Gnade
Gemäß unserer Verfassung ist der Bundespräsident das Staatsoberhaupt der Bundesrepublik Deutschland. Das Amt, für das er gewählt, beschränkt seine Macht im politischen System unserer Republik jedoch vor allem auf repräsentative Tätigkeiten.Die Gründe hierfür liegen in den bitteren Erfahrungen einer Weimarer Republik, in der das seinerzeit noch junge Pflänzchen namens Demokratie durch die Inanspruchnahme staatspolitisch gleichermaßen einflußreicher wie folgenreicher Kompetenzen seitens des damaligen Reichspräsidenten Paul von Hindenburg quasi über Nacht wieder vernichtet wurde.
Der Artikel 48 der Weimarer Verfassung, das sogenannte Notverordnungsrecht gab dem nach Friedrich Ebert zweiten Reichspräsidenten das Recht im Notfall am demokratisch gewählten Parlament vorbei zu regieren, einen Reichskanzler zu bestimmen, und eben dieses Parlament nach eigenem Gutdünken auch aufzulösen.
Wie wir alle wissen hat Paul Hindenburg all das getan. Und wie wir auch alle wissen, waren es gerade auch diese verhängnisvollen Fehler des Siegers von Tannenberg, wie Hindenburg einem Mythos gleich zuweilen genannt wurde, die die Deutschen ab 1930 dazu veranlaßten sich in Scharen der NSDAP zuzuwenden.
Daß er später dann Adolf Hitler zum Reichskanzler ernannte, war dann nur noch die logische Folge und das
i-Tüpfelchen in einer Kette fataler Fehlentscheidungen in der Inanspruchnahme der oben genannten weitreichenden Kompetenzen dieses, seines hohen Amtes.
Und so bleiben dem höchsten Staatsamt unseres Landes und seinem heutigen Inhaber Horst Köhler vor allem ausführende und repräsentative Aufgaben, und dennoch ist es das höchste aller politischen Ämter Deutschlands.
Schon die Würde dieses hohen Amtes und seinem Inhaber lassen ihn nicht nur unantastbar erscheinen, fern jeder zumindest deftigen Kritik. Mit dem § 90 des Strafgesetzbuches wurde die Verunglimpfung des Bundespräsidenten unter Strafe gestellt.
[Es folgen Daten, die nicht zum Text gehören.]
(* ===== verification/FsInode.v ===== *)
(** * Inodes and their blocks

    [bmap], [iupdate] and [ilock] of [kernel/fs.c].  An inode is a map from
    block numbers to disk blocks, direct or through its indirect block
    ([addr_of]); [bmap] extends the map without changing what it already maps,
    and the content of the file ([file_block]) stays the same. *)

From S2P Require Import Prelude SleepLock Bio Layout Log BlockLayer CString ProcDefs Fs FsAlloc.

Definition NBLOCKS : nat := 185.   (* MAXFILE *)

(** ** The block map of an inode *)

Definition ind_of (d : dinode) : Z := default 0 (d_addrs d !! NDIRECT).

Definition addr_of (bl : gmap Z (list Z)) (d : dinode) (bn : nat) : Z :=
  if (bn <? NDIRECT)%nat then default 0 (d_addrs d !! bn)
  else if ind_of d =? 0 then 0
  else get_le 4 (4 * (bn - NDIRECT)) (block_of bl (ind_of d)).

Definition file_block (bl : gmap Z (list Z)) (d : dinode) (bn : nat) : list Z :=
  if addr_of bl d bn =? 0 then zero_block else block_of bl (addr_of bl d bn).

(** The disk blocks that belong to the inode. *)
Definition owned (bl : gmap Z (list Z)) (d : dinode) (a : Z) : Prop :=
  a <> 0 /\ (a = ind_of d \/ exists bn, (bn < NBLOCKS)%nat /\ addr_of bl d bn = a).

(** An allocated block of the data area. *)
Record data_blk (sb : superblock) (bl : gmap Z (list Z)) (a : Z) : Prop := {
  db_range : 0 < a < sb_size sb;
  db_used : used sb bl a = true;
  db_some : is_Some (bl !! a);
  db_bm : a ∉ bmset sb;
  db_ino : a ∉ iset sb }.

Record inode_wf (sb : superblock) (bl : gmap Z (list Z)) (d : dinode) : Prop := {
  iw_len : length (d_addrs d) = S NDIRECT;
  iw_data : forall a, owned bl d a -> data_blk sb bl a;
  iw_inj : forall bn bn', (bn < NBLOCKS)%nat -> (bn' < NBLOCKS)%nat ->
    addr_of bl d bn = addr_of bl d bn' -> addr_of bl d bn <> 0 -> bn = bn';
  iw_ind : forall bn, (bn < NBLOCKS)%nat -> addr_of bl d bn <> 0 -> addr_of bl d bn <> ind_of d }.

(** [bl', d'] come from [bl, d] by giving the inode new blocks and changing the
    content of its blocks. *)
Record evolves (sb : superblock) (bl : gmap Z (list Z)) (d : dinode)
    (bl' : gmap Z (list Z)) (d' : dinode) : Prop := {
  ev_same : forall bn, (bn < NBLOCKS)%nat -> addr_of bl d bn <> 0 ->
    addr_of bl' d' bn = addr_of bl d bn;
  ev_frame : forall x, (x ∉ bmset sb) -> ~ owned bl' d' x -> bl' !! x = bl !! x;
  ev_new : forall x, owned bl' d' x -> owned bl d x \/ x ∈ free_set sb bl;
  ev_used : forall x, 0 <= x < sb_size sb -> used sb bl x = true -> used sb bl' x = true;
  ev_own : forall x, owned bl d x -> owned bl' d' x;
  ev_rest : d' = d_with_addrs (d_addrs d') d }.

Lemma evolves_refl sb bl d : evolves sb bl d bl d.
Proof. constructor; auto. by destruct d. Qed.

Lemma evolves_trans sb bl d bl1 d1 bl2 d2 :
  evolves sb bl d bl1 d1 -> evolves sb bl1 d1 bl2 d2 -> evolves sb bl d bl2 d2.
Proof.
  intros [A1 A2 A3 A4 A5 A6] [B1 B2 B3 B4 B5 B6]. constructor; auto.
  - intros bn Hbn Hne. rewrite B1; [by apply A1|done|by rewrite A1].
  - intros x Hx Ho. rewrite B2 by done. apply A2; auto.
  - intros x [Ho|Hf]%B3; [by apply A3|right]. apply elem_of_free_set in Hf as [Hr Hf].
    apply elem_of_free_set. split; [done|]. destruct (used sb bl x) eqn:E; [|done].
    rewrite A4 in Hf; done.
  - rewrite B6, A6. by destruct d.
Qed.

(** What owned blocks look like is not changed by changes elsewhere. *)
Lemma addr_of_cong bl bl' d bn :
  (ind_of d <> 0 -> bl' !! ind_of d = bl !! ind_of d) -> addr_of bl' d bn = addr_of bl d bn.
Proof.
  intros Hi. unfold addr_of. case_match; [done|]. destruct (Z.eqb_spec (ind_of d) 0); [done|].
  unfold block_of. by rewrite Hi.
Qed.

Lemma get_le_zero n off : get_le n off zero_block = 0.
Proof.
  unfold get_le, slice, zero_block. rewrite drop_replicate, take_replicate.
  generalize (n `min` (Z.to_nat BSIZE - off))%nat as k. induction k as [|k IH]; [done|].
  change (le_val (replicate (S k) 0)) with (0 + 256 * le_val (replicate k 0)). by rewrite IH.
Qed.

Lemma block_of_some bl x d : bl !! x = Some d -> block_of bl x = d.
Proof. unfold block_of. by intros ->. Qed.

Definition set_addr (k : nat) (b : Z) (d : dinode) : dinode :=
  d_with_addrs (<[k := b]> (d_addrs d)) d.

Section grow.
Context (sb : superblock) (v : lview) (d : dinode) (b : Z).
Hypothesis Hw : alloc_wf sb (lv_blocks v).
Hypothesis Hi : inode_wf sb (lv_blocks v) d.
Hypothesis Hb : 0 <= b < sb_size sb.
Hypothesis Hfree : used sb (lv_blocks v) b = false.

Abbreviation bl := (lv_blocks v).
Abbreviation bl1 := (lv_blocks (l_alloc sb b v)).

Lemma owned_ne_new a : owned bl d a -> a <> b.
Proof. intros Ha ->. apply (iw_data _ _ _ Hi) in Ha as []. congruence. Qed.

Lemma new_some : bl1 !! b = Some zero_block.
Proof. apply lookup_insert_eq. Qed.

Lemma owned_alloc a : owned bl d a -> bl1 !! a = bl !! a.
Proof.
  intros Ha. pose proof (owned_ne_new a Ha). apply (iw_data _ _ _ Hi) in Ha as [].
  by apply alloc_blocks_other.
Qed.

Lemma new_data_blk : data_blk sb bl1 b.
Proof.
  destruct (aw_free _ _ Hw _ Hb Hfree) as (Hs & Hn & Hni & Hp). constructor; try done.
  - lia.
  - rewrite used_alloc by done. by rewrite decide_True.
  - rewrite new_some. eauto.
Qed.

Lemma old_data_blk a : data_blk sb bl a -> data_blk sb bl1 a.
Proof.
  intros []. destruct (aw_free _ _ Hw _ Hb Hfree) as (Hs & Hn & Hni & Hp). constructor; try done.
  - rewrite used_alloc by (done || lia). by case_decide.
  - unfold l_alloc, l_upd. cbn [lv_blocks].
    apply lookup_insert_is_Some'. right. apply lookup_insert_is_Some'. by right.
Qed.

(** *** Filling in a pointer of the inode *)

Context (k : nat).
Hypothesis Hk : (k <= NDIRECT)%nat.
Hypothesis Hold : d_addrs d !! k = Some 0.

Lemma b_pos : 0 < b.
Proof. by destruct (aw_free _ _ Hw _ Hb Hfree) as (_ & _ & _ & ?). Qed.

Lemma ind_set_addr : ind_of (set_addr k b d) = if decide (k = NDIRECT) then b else ind_of d.
Proof.
  unfold ind_of, set_addr. cbn [d_addrs d_with_addrs]. case_decide as E.
  - subst. rewrite list_lookup_insert_eq; [done|]. rewrite (iw_len _ _ _ Hi). lia.
  - by rewrite list_lookup_insert_ne.
Qed.

Lemma ind_owned : ind_of d <> 0 -> owned bl d (ind_of d).
Proof. intros. split; [done|by left]. Qed.

Lemma addr_set_addr bn :
  addr_of bl1 (set_addr k b d) bn =
    if decide (bn = k /\ (k < NDIRECT)%nat) then b else addr_of bl d bn.
Proof.
  unfold addr_of at 1. destruct (Nat.ltb_spec bn NDIRECT) as [Hlt|Hge].
  - unfold set_addr. cbn [d_addrs d_with_addrs]. case_decide as E.
    + destruct E as [-> _]. rewrite list_lookup_insert_eq; [done|]. rewrite (iw_len _ _ _ Hi). lia.
    + rewrite list_lookup_insert_ne by lia. unfold addr_of.
      by destruct (Nat.ltb_spec bn NDIRECT); [|lia].
  - rewrite decide_False by lia. rewrite ind_set_addr. unfold addr_of.
    destruct (Nat.ltb_spec bn NDIRECT); [lia|]. case_decide as E.
    + pose proof b_pos. destruct (Z.eqb_spec b 0); [lia|].
      rewrite (block_of_some _ _ _ new_some), get_le_zero.
      unfold ind_of. rewrite <- E, Hold. done.
    + destruct (Z.eqb_spec (ind_of d) 0); [done|]. unfold block_of. by rewrite owned_alloc by (by apply ind_owned).
Qed.
Lemma owned_set_addr x : owned bl1 (set_addr k b d) x <-> owned bl d x \/ x = b.
Proof.
  pose proof b_pos as Hp. unfold owned. rewrite ind_set_addr. split.
  - intros [Hx [Ho|(bn & Hbn & Ho)]].
    + case_decide; [by right|]. left. auto.
    + rewrite addr_set_addr in Ho. case_decide; [by right|]. left. eauto.
  - intros [[Hx Ho] | ->].
    + split; [done|]. destruct Ho as [-> |(bn & Hbn & <-)].
      * left. case_decide as E; [|done]. exfalso. apply Hx. unfold ind_of. by rewrite <- E, Hold.
      * right. exists bn. split; [done|]. rewrite addr_set_addr. case_decide as E; [|done].
        exfalso. apply Hx. destruct E as [-> E]. unfold addr_of.
        destruct (Nat.ltb_spec k NDIRECT); [|lia]. by rewrite Hold.
    + split; [lia|]. case_decide as E; [by left|]. right. exists k. split; [unfold NBLOCKS, NDIRECT in *; lia|].
      rewrite addr_set_addr, decide_True; [done|]. lia.
Qed.

Lemma inode_wf_set_addr : inode_wf sb bl1 (set_addr k b d).
Proof.
  pose proof b_pos as Hp. assert (Hnb : forall bn, (bn < NBLOCKS)%nat -> addr_of bl d bn <> b).
  { intros bn Hbn E. assert (owned bl d b) as Ho by (split; [lia|right; eauto]).
    by apply (owned_ne_new b Ho). }
  constructor.
  - unfold set_addr. cbn [d_addrs d_with_addrs]. rewrite length_insert. apply Hi.
  - intros a [Ha | ->]%owned_set_addr; [|by apply new_data_blk].
    by apply old_data_blk, (iw_data _ _ _ Hi).
  - intros bn bn' H1 H2. rewrite !addr_set_addr. repeat case_decide.
    + intros _ _. lia.
    + intros E. by destruct (Hnb bn' H2).
    + intros E. by destruct (Hnb bn H1).
    + by apply (iw_inj _ _ _ Hi).
  - intros bn Hbn. rewrite addr_set_addr, ind_set_addr. repeat case_decide; try done; try lia.
    + intros _ E. destruct (decide (ind_of d = 0)) as [E0|E0]; [lia|].
      by apply (owned_ne_new _ (ind_owned E0)).
    + intros _. by apply Hnb.
    + by apply (iw_ind _ _ _ Hi).
Qed.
Wer es dennoch wagt, riskiert bis zu 5 Jahre Freiheitsstrafe, wenn gleich eine etwaige Verunglimpfung ausschließlich auf Ermächtigung eben des Amtsinhabers verfolgt werden darf.
Ich meine, fern ab jeder etwaigen Verunglimpfung kann schon eine öffentliche Kritik diesem hohen Amt erheblichen Schaden zufügen. Kritik, die dieser Tage vor allem aus den Reihen der Partei an Horst Köhler geübt wird, der er selbst angehört. Mitglieder der CSU kritisieren ihn vor allem, und dies auch noch mit dem zarten Hinweis auf seine etwaige Wiederwahl.
Es geht um die Begnadigung des RAF-Terroristen Christian Klar, den er dieser Tage persönlich traf, und über dessen Gnadenersuch er nun entscheiden will. Ich bin der Meinung jegliche Kritik an Host Köhler fügt dem hohen Amt unseres Landes Schaden zu, und etwaige Zweifel sollten die Herren der CSU, wenn überhaupt, dann nur im stillen Kämmerlein äußern.
Auch ein Kolumnist sollte sich hier zurückhalten, denn auch er könnte sich fragen, wieso der höchste Staatsmann Deutschlands sich überhaupt mit einem Terroristen trifft. Ich stelle diese Frage nicht, sondern vertraue darauf, daß der Bundespräsident der Bundesrepublik Deutschland nicht nur von Amts wegen befugt istdas Begnadigungsrecht auszuüben.
Ich vertraue ebenfalls darauf, daß Horst Köhler in den nächsten Tagen eine besonders weise Entscheidung in dieser Angelegenheit bekannt geben wird. Eine Entscheidung, die seinem Amt angemessen sein wird. Und ich hoffe darauf, nein, ich bin eigentlich fast sicher, daß diese, seine Entscheidung eine schlimme Akte der Geschichte unseres Landes dann vielleicht sogar für alle Zeiten schließen wird.
Und ihr von der CSU und alle anderen, ihr solltet es, verdammt noch einmal, auch.